(* ===== verification/Suspend.v ===== *)
(** Suspension of tasks and threads: [src/duct-tape/src/task.c] and
    [src/duct-tape/src/thread.c].  Every operation runs under the task lock or
    the thread's mutex, so it is one transition here; what it asks of the server
    and of the port code is recorded as an event.  [assert] is compiled out
    (MACH_ASSERT is 0). *)
From S2P Require Import Prelude.

Module Suspend.

(** The fields of [struct thread] and [struct task] that suspension uses:
    thread counts have 16 bits, task counts 32. *)
Record xthread := mk_xthread {
  th_task : nat;
  th_active : bool;
  th_user_stop_count : Z;
  th_suspend_count : Z;
  th_refs : Z;
}.
#[global] Instance xthread_rb : Rebuild xthread := fun r =>
  mk_xthread (th_task r) (th_active r) (th_user_stop_count r) (th_suspend_count r) (th_refs r).
Record xtask := mk_xtask {
  tk_active : bool;
  tk_corpse : bool;                          (* t_flags & TF_CORPSE *)
  tk_pidsuspended : bool;
  tk_user_stop_count : Z;
  tk_legacy_stop_count : Z;
  tk_suspend_count : Z;
  tk_threads : list nat;
  tk_refs : Z;
}.
#[global] Instance xtask_rb : Rebuild xtask := fun r =>
  mk_xtask (tk_active r) (tk_corpse r) (tk_pidsuspended r) (tk_user_stop_count r) (tk_legacy_stop_count r)
    (tk_suspend_count r) (tk_threads r) (tk_refs r).

(** What an operation asks of others. *)
Inductive event :=
| EvSignal (t : nat)                         (* thread_send_signal(LINUX_SIGRTMIN) *)
| EvResume (t : nat)                         (* dtape_hooks->thread_resume *)
| EvWait (t : nat)                           (* thread_wait: block until the thread has stopped *)
| EvMakeSend (k : nat)                       (* a send right to itk_resume *)
| EvRightDealloc (k : nat)                   (* ipc_right_dealloc of the caller's right *)
| EvRightDestroy (k : nat).                  (* ipc_right_destroy of the caller's right *)

Record sst := mk_sst {
  threads : gmap nat xthread;
  tasks : gmap nat xtask;
  events : list event;                       (* oldest first *)
}.
#[global] Instance sst_rb : Rebuild sst := fun r => mk_sst (threads r) (tasks r) (events r).
Abbreviation MS := (M sst).

Definition emit (e : event) : MS unit := modify (fun s => s <| events ::= fun l => l ++ [e] |>).
Definition thread_get (t : nat) : MS xthread := fun s =>
  match threads s !! t with Some x => Ret x s | None => Panic "freed thread" end.
Definition thread_set (t : nat) (f : xthread -> xthread) : MS unit := fun s =>
  match threads s !! t with Some x => Ret tt (s <| threads := <[t := f x]> (threads s) |>) | None => Panic "freed thread" end.
Definition task_get (k : nat) : MS xtask := fun s =>
  match tasks s !! k with Some x => Ret x s | None => Panic "freed task" end.
Definition task_set (k : nat) (f : xtask -> xtask) : MS unit := fun s =>
  match tasks s !! k with Some x => Ret tt (s <| tasks := <[k := f x]> (tasks s) |>) | None => Panic "freed task" end.

(** ** Threads *)

Definition thread_hold (t : nat) : MS unit :=
  x <- thread_get t ;;
  thread_set t (fun x => x <| th_suspend_count ::= fun c => s16 (c + 1) |>) ;;;
  when (th_suspend_count x =? 0) (emit (EvSignal t)).
Definition thread_release (t : nat) : MS unit :=
  thread_set t (fun x => x <| th_suspend_count ::= fun c => s16 (c - 1) |>) ;;;
  emit (EvResume t).

Section Calls.
Context (kernel_task : nat).

(** [thread_suspend]; [cur] is the current thread. *)
Definition thread_suspend (cur : nat) (thread : option nat) : MS Z :=
  match thread with
  | None => ret KERN_INVALID_ARGUMENT
  | Some t =>
      x <- thread_get t ;;
      if th_task x =? kernel_task then ret KERN_INVALID_ARGUMENT
      else
        result <- (if th_active x then
                     thread_set t (fun x => x <| th_user_stop_count ::= fun c => s16 (c + 1) |>) ;;;
                     when (th_user_stop_count x =? 0)%Z (thread_hold t) ;;;
                     ret KERN_SUCCESS
                   else ret KERN_TERMINATED) ;;
        when (negb (t =? cur) && (result =? KERN_SUCCESS)%Z) (emit (EvWait t)) ;;;
        ret result
  end%nat.
Definition thread_resume (thread : option nat) : MS Z :=
  match thread with
  | None => ret KERN_INVALID_ARGUMENT
  | Some t =>
      x <- thread_get t ;;
      if (th_task x =? kernel_task)%nat then ret KERN_INVALID_ARGUMENT
      else if th_active x then
        if th_user_stop_count x >? 0 then
          thread_set t (fun x => x <| th_user_stop_count ::= fun c => s16 (c - 1) |>) ;;;
          when (s16 (th_user_stop_count x - 1) =? 0) (thread_release t) ;;;
          ret KERN_SUCCESS
        else ret KERN_FAILURE
      else ret KERN_TERMINATED
  end.
End Calls.

(** ** Tasks *)

Fixpoint each_thread (f : nat -> MS unit) (l : list nat) : MS unit :=
  match l with
  | [] => ret tt
  | t :: l' => f t ;;; each_thread f l'
  end.
Definition task_hold_locked (k : nat) : MS unit :=
  x <- task_get k ;;
  task_set k (fun x => x <| tk_suspend_count ::= fun c => s32 (c + 1) |>) ;;;
  if tk_suspend_count x >? 0 then ret tt
  else each_thread thread_hold (tk_threads x).
Definition task_release_locked (k : nat) : MS unit :=
  x <- task_get k ;;
  task_set k (fun x => x <| tk_suspend_count ::= fun c => s32 (c - 1) |>) ;;;
  if s32 (tk_suspend_count x - 1) >? 0 then ret tt
  else each_thread thread_release (tk_threads x).

Inductive hold_mode := TASK_HOLD_NORMAL | TASK_HOLD_PIDSUSPEND | TASK_HOLD_LEGACY | TASK_HOLD_LEGACY_ALL.
#[global] Instance hold_mode_eq : EqDecision hold_mode.
Proof. solve_decision. Defined.

(** [task_wait_locked] is a stub. *)
Definition place_task_hold (k : nat) (mode : hold_mode) : MS Z :=
  x <- task_get k ;;
  if negb (tk_active x) && negb (tk_corpse x) then ret KERN_FAILURE
  else if tk_corpse x then ret KERN_SUCCESS
  else
    when (bool_decide (mode = TASK_HOLD_LEGACY))
      (task_set k (fun x => x <| tk_legacy_stop_count ::= fun c => s32 (c + 1) |>)) ;;;
    task_set k (fun x => x <| tk_user_stop_count ::= fun c => s32 (c + 1) |>) ;;;
    if tk_user_stop_count x >? 0 then ret KERN_SUCCESS
    else task_hold_locked k ;;; ret KERN_SUCCESS.

(** The counts of [release_task_hold] after the checks, and [release]. *)
Definition release_counts (k : nat) (mode : hold_mode) : MS bool :=
  x <- task_get k ;;
  match mode with
  | TASK_HOLD_LEGACY_ALL =>
      release <- (if tk_legacy_stop_count x >=? tk_user_stop_count x then
                    task_set k (fun x => x <| tk_user_stop_count := 0 |>) ;;; ret true
                  else
                    task_set k (fun x => x <| tk_user_stop_count := s32 (tk_user_stop_count x - tk_legacy_stop_count x) |>) ;;;
                    ret false) ;;
      task_set k (fun x => x <| tk_legacy_stop_count := 0 |>) ;;;
      ret release
  | _ =>
      when (bool_decide (mode = TASK_HOLD_LEGACY) && (tk_legacy_stop_count x >? 0))
        (task_set k (fun x => x <| tk_legacy_stop_count ::= fun c => s32 (c - 1) |>)) ;;;
      task_set k (fun x => x <| tk_user_stop_count ::= fun c => s32 (c - 1) |>) ;;;
      ret (s32 (tk_user_stop_count x - 1) =? 0)
  end.
Definition release_task_hold (k : nat) (mode : hold_mode) : MS Z :=
  x <- task_get k ;;
  if negb (tk_active x) && negb (tk_corpse x) then ret KERN_FAILURE
  else if tk_corpse x then ret KERN_SUCCESS
  else if bool_decide (mode = TASK_HOLD_PIDSUSPEND) && negb (tk_pidsuspended x) then ret KERN_FAILURE
  else
    when (bool_decide (mode = TASK_HOLD_PIDSUSPEND)) (task_set k (fun x => x <| tk_pidsuspended := false |>)) ;;;
    x <- task_get k ;;
    if tk_user_stop_count x >? (if tk_pidsuspended x then 1 else 0) then
      release <- release_counts k mode ;;
      when release (task_release_locked k) ;;;
      ret KERN_SUCCESS
    else ret KERN_FAILURE.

Work to complete - In the listing, return each line containing the string "option".

Output -
Definition thread_suspend (cur : nat) (thread : option nat) : MS Z :=
Definition thread_resume (thread : option nat) : MS Z :=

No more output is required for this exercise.